(Saved entries)
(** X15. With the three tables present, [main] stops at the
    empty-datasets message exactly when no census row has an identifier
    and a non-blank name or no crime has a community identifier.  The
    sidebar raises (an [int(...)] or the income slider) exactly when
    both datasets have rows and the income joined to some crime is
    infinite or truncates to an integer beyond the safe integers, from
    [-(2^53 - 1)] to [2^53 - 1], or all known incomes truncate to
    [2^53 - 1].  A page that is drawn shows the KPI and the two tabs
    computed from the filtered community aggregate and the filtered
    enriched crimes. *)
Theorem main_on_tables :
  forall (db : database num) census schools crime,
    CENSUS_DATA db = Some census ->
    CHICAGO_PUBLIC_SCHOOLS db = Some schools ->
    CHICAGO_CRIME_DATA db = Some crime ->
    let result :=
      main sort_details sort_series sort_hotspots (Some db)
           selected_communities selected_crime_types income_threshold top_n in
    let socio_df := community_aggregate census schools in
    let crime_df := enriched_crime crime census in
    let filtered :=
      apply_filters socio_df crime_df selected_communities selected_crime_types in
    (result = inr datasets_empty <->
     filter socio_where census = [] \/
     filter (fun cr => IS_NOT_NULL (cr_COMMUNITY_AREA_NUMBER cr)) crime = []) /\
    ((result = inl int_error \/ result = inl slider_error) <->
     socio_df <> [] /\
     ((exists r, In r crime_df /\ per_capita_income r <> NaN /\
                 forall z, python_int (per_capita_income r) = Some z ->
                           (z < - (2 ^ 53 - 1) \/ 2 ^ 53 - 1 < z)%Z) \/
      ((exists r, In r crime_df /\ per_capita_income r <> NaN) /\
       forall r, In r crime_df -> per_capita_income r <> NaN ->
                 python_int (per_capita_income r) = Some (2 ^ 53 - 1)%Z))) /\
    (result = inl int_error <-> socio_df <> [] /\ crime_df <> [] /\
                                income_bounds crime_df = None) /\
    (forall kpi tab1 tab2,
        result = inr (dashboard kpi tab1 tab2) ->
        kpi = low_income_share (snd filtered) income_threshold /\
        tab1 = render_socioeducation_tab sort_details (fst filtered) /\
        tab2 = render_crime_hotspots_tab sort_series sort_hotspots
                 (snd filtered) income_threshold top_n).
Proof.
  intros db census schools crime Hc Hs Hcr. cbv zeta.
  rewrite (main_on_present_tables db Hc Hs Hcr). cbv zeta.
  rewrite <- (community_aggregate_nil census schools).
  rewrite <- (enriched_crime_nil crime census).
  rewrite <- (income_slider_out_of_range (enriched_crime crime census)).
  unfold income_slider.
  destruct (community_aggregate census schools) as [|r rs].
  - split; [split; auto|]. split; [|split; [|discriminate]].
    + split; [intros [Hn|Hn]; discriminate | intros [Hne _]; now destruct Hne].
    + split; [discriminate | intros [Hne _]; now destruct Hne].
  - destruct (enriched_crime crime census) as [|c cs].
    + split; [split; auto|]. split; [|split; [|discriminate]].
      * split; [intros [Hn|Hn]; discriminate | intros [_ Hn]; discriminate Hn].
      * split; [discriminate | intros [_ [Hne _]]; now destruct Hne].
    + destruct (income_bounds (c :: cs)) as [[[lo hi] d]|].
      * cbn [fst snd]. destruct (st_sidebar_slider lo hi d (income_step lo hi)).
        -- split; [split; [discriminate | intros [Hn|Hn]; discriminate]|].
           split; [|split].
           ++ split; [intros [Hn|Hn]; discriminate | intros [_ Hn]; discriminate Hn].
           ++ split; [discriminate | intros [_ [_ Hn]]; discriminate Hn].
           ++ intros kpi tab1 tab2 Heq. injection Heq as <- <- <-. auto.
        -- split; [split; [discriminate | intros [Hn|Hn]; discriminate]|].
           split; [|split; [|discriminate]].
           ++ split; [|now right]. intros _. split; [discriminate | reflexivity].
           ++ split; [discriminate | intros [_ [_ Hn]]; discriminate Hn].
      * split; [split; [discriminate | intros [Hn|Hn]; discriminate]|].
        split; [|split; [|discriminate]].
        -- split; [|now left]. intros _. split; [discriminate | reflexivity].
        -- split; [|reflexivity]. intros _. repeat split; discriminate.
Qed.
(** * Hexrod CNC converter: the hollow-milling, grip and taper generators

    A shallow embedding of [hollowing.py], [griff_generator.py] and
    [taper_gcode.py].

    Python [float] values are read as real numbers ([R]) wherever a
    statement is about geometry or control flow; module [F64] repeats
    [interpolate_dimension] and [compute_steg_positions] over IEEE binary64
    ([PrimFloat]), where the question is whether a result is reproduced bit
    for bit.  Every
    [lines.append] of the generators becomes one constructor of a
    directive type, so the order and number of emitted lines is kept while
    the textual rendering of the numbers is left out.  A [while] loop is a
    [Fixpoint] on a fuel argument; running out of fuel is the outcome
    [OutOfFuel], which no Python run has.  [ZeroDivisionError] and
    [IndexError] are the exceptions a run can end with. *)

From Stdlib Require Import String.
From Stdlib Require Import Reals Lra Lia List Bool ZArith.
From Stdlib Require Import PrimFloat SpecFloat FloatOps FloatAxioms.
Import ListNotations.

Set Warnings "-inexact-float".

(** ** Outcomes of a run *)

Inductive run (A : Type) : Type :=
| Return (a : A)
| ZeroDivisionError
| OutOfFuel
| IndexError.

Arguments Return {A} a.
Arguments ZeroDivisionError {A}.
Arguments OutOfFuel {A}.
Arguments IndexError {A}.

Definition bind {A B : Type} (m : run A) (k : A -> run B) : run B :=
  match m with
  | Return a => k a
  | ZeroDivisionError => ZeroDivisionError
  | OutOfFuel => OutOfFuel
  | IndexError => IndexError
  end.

--

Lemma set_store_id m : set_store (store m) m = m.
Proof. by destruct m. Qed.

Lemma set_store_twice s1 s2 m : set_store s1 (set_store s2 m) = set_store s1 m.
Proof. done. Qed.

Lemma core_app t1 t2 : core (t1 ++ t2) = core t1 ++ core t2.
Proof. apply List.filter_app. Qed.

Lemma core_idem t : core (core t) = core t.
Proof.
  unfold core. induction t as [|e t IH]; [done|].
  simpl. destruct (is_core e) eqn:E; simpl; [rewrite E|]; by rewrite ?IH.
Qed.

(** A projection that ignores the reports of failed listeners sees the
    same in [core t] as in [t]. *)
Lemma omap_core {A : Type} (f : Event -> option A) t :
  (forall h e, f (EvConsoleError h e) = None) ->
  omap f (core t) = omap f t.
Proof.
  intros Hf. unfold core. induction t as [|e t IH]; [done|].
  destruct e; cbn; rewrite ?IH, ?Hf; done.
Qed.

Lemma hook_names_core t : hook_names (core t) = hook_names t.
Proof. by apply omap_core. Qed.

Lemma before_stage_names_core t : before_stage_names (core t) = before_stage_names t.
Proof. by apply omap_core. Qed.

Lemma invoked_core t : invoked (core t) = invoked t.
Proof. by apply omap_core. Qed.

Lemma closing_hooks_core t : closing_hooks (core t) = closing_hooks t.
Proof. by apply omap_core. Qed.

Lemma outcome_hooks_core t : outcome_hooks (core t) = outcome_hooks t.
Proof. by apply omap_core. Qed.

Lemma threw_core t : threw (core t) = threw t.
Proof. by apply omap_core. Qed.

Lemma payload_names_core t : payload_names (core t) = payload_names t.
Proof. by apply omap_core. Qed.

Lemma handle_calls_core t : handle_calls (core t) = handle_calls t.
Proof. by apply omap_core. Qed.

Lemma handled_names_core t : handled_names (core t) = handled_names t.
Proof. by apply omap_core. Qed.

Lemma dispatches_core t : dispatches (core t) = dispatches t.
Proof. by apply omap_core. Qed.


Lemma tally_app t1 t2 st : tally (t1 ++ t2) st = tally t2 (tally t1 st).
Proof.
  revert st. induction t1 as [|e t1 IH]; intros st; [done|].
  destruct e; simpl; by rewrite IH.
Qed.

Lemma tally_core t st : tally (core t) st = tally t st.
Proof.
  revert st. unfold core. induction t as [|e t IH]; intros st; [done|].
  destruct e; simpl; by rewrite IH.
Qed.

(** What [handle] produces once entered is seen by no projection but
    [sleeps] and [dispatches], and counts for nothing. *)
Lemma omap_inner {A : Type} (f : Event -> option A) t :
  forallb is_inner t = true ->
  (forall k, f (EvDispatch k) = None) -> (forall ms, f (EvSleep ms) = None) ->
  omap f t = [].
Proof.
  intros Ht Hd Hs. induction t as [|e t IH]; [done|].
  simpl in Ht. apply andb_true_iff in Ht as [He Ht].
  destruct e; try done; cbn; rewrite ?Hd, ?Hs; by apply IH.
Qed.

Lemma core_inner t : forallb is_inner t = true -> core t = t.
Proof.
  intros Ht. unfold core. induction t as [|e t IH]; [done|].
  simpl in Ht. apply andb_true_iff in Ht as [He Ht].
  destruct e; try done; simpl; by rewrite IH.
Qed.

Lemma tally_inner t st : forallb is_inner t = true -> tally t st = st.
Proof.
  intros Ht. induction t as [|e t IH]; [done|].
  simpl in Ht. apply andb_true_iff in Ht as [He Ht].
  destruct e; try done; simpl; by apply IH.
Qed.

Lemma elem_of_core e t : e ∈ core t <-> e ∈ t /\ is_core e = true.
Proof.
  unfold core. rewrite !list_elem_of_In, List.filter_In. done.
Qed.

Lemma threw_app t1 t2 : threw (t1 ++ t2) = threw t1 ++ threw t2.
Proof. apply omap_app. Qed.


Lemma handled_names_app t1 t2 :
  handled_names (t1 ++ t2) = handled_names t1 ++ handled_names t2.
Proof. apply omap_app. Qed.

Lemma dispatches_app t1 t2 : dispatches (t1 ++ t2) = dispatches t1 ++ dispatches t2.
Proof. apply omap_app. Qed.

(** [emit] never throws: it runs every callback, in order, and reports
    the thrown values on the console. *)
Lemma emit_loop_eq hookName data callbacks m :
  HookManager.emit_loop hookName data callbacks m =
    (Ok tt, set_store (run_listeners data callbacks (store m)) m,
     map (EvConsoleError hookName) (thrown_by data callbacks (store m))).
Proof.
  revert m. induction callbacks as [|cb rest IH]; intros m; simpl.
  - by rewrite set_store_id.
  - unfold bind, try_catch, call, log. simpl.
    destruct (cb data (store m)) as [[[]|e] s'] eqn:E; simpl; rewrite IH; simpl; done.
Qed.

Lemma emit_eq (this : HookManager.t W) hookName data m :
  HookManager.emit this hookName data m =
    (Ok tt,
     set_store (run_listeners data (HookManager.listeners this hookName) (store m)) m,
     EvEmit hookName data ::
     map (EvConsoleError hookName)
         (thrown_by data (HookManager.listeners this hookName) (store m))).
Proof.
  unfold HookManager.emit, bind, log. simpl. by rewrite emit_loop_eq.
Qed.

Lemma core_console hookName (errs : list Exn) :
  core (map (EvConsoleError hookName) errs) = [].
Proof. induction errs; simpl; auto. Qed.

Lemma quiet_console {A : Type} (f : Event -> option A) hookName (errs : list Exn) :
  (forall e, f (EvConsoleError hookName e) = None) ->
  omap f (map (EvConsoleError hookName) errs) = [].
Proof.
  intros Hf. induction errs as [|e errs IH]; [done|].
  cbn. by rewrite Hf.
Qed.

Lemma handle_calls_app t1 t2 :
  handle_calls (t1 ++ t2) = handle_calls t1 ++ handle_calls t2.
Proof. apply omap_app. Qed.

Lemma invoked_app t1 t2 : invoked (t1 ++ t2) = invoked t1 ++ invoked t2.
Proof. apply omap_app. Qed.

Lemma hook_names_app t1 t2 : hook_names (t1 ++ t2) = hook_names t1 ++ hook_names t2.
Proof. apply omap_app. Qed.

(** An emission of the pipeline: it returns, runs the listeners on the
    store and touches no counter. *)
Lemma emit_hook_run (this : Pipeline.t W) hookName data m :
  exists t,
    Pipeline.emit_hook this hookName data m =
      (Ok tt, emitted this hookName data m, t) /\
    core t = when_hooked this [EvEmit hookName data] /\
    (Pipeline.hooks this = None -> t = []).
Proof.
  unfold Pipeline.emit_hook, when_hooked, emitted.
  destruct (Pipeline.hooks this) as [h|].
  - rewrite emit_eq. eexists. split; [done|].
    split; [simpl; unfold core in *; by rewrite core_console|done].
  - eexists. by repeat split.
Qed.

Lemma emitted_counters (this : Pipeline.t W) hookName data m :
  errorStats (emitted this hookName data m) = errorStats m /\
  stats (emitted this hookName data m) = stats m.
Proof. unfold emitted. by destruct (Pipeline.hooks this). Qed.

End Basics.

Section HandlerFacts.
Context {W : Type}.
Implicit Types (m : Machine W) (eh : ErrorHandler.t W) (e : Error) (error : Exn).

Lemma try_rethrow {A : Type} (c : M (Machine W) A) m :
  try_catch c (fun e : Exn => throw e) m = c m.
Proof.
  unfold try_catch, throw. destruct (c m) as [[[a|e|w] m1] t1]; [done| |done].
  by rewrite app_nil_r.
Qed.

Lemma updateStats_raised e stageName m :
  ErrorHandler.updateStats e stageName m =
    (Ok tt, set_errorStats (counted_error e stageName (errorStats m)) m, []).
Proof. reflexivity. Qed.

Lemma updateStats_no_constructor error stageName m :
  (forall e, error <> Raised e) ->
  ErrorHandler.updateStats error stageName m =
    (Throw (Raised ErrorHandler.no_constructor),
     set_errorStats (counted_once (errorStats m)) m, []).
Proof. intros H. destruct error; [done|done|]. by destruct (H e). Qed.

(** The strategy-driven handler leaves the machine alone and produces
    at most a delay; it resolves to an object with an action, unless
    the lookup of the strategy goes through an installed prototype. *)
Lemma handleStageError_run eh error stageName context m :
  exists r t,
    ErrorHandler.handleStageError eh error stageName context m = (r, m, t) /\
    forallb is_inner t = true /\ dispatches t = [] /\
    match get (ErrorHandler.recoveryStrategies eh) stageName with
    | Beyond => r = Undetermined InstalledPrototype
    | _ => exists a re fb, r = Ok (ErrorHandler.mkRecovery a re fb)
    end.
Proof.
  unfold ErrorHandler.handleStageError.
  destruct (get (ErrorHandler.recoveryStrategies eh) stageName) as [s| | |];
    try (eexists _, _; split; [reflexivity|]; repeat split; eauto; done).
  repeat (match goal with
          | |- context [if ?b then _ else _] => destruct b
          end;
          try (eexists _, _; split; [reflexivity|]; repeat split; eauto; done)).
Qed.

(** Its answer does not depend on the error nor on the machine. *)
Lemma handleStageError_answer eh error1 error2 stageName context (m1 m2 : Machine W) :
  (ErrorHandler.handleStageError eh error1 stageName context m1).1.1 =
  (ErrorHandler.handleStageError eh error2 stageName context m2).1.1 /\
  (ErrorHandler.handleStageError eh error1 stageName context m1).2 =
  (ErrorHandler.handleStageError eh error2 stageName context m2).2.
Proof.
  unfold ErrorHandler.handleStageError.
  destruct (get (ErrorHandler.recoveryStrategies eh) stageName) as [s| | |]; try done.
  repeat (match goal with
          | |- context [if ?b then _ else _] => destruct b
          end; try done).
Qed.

...

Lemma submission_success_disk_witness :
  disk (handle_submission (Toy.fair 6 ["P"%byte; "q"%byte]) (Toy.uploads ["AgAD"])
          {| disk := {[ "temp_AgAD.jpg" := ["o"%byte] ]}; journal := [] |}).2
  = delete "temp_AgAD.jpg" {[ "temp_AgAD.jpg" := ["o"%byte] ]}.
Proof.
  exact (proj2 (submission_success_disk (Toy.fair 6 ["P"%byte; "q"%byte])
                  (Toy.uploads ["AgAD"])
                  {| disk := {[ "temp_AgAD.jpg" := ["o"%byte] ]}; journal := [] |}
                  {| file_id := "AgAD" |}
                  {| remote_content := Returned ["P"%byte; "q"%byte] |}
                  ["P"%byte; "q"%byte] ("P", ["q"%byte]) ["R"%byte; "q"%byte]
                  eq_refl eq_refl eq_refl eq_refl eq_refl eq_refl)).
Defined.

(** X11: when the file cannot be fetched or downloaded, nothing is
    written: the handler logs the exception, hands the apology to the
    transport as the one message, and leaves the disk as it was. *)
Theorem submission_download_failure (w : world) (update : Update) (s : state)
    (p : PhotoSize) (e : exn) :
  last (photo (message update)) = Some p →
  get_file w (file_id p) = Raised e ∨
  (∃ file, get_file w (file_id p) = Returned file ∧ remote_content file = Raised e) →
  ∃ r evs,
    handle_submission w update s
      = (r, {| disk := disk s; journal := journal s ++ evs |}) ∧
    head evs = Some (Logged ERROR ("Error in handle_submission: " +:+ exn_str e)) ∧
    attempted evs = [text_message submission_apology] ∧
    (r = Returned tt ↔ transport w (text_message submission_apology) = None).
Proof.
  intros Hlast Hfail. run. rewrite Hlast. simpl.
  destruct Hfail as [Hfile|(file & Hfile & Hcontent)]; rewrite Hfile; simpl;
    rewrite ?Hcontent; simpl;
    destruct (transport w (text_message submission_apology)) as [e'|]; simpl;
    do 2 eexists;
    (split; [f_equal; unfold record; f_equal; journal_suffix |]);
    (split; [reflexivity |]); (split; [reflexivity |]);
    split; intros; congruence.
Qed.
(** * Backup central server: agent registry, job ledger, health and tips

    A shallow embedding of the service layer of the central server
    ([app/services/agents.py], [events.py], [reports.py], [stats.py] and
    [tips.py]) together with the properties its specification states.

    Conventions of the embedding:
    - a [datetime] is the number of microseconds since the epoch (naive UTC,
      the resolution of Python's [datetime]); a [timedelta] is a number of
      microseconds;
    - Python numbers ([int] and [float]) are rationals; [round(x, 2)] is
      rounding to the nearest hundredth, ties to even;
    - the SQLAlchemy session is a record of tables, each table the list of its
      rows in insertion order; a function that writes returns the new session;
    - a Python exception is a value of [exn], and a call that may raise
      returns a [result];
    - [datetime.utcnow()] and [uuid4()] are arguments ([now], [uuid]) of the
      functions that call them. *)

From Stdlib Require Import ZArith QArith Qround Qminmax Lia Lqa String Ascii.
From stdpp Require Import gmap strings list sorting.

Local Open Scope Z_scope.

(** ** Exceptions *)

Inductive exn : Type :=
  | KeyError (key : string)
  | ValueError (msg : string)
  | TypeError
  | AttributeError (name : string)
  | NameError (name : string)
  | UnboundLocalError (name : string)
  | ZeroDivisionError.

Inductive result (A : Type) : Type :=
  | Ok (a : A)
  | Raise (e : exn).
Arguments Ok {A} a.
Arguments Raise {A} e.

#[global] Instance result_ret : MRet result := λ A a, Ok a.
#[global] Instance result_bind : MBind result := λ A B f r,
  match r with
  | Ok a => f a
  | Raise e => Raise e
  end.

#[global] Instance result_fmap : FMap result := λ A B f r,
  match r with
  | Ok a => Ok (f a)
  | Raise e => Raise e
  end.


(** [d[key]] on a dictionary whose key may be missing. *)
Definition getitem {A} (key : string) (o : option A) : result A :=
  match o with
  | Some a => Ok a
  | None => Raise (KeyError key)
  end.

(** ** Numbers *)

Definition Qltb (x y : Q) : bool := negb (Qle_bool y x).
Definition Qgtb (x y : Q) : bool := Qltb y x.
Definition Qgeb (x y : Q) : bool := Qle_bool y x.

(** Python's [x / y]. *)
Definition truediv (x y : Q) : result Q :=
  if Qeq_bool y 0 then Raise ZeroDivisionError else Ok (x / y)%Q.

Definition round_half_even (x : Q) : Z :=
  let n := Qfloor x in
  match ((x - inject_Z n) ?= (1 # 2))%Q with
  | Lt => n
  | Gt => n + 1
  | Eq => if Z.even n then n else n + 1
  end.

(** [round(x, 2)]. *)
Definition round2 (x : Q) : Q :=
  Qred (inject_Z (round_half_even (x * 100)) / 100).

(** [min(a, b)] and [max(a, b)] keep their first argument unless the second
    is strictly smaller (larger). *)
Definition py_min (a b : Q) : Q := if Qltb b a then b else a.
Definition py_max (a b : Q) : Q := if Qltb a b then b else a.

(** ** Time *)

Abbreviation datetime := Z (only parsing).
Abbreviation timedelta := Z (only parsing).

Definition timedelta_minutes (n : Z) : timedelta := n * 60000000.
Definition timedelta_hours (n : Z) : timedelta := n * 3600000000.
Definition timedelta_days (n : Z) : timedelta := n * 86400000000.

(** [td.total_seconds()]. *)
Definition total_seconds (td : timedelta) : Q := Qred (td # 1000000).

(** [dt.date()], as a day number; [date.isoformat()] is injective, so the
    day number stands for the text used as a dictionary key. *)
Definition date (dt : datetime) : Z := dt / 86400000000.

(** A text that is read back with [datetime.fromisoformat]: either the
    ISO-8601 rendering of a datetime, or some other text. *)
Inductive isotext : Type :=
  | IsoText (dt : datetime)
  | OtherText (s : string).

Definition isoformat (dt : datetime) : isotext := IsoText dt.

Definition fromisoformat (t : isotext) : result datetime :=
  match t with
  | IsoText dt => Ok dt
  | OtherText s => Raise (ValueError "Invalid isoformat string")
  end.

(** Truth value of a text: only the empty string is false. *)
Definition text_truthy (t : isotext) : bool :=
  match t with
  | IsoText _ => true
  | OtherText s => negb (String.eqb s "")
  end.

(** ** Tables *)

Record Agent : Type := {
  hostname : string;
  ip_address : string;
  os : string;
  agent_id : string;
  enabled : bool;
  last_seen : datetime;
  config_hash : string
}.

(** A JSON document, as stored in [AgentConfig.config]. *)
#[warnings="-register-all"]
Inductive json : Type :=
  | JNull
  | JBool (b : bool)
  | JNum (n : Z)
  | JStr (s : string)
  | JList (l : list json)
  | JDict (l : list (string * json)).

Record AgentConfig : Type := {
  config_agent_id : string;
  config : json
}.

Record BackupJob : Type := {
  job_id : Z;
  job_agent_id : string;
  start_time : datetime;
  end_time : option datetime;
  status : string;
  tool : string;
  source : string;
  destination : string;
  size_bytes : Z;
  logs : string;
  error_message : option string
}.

THE TASK: What is the number of lines above that contain the string "revert"? Answer with that number only.

FINAL ANSWER: 3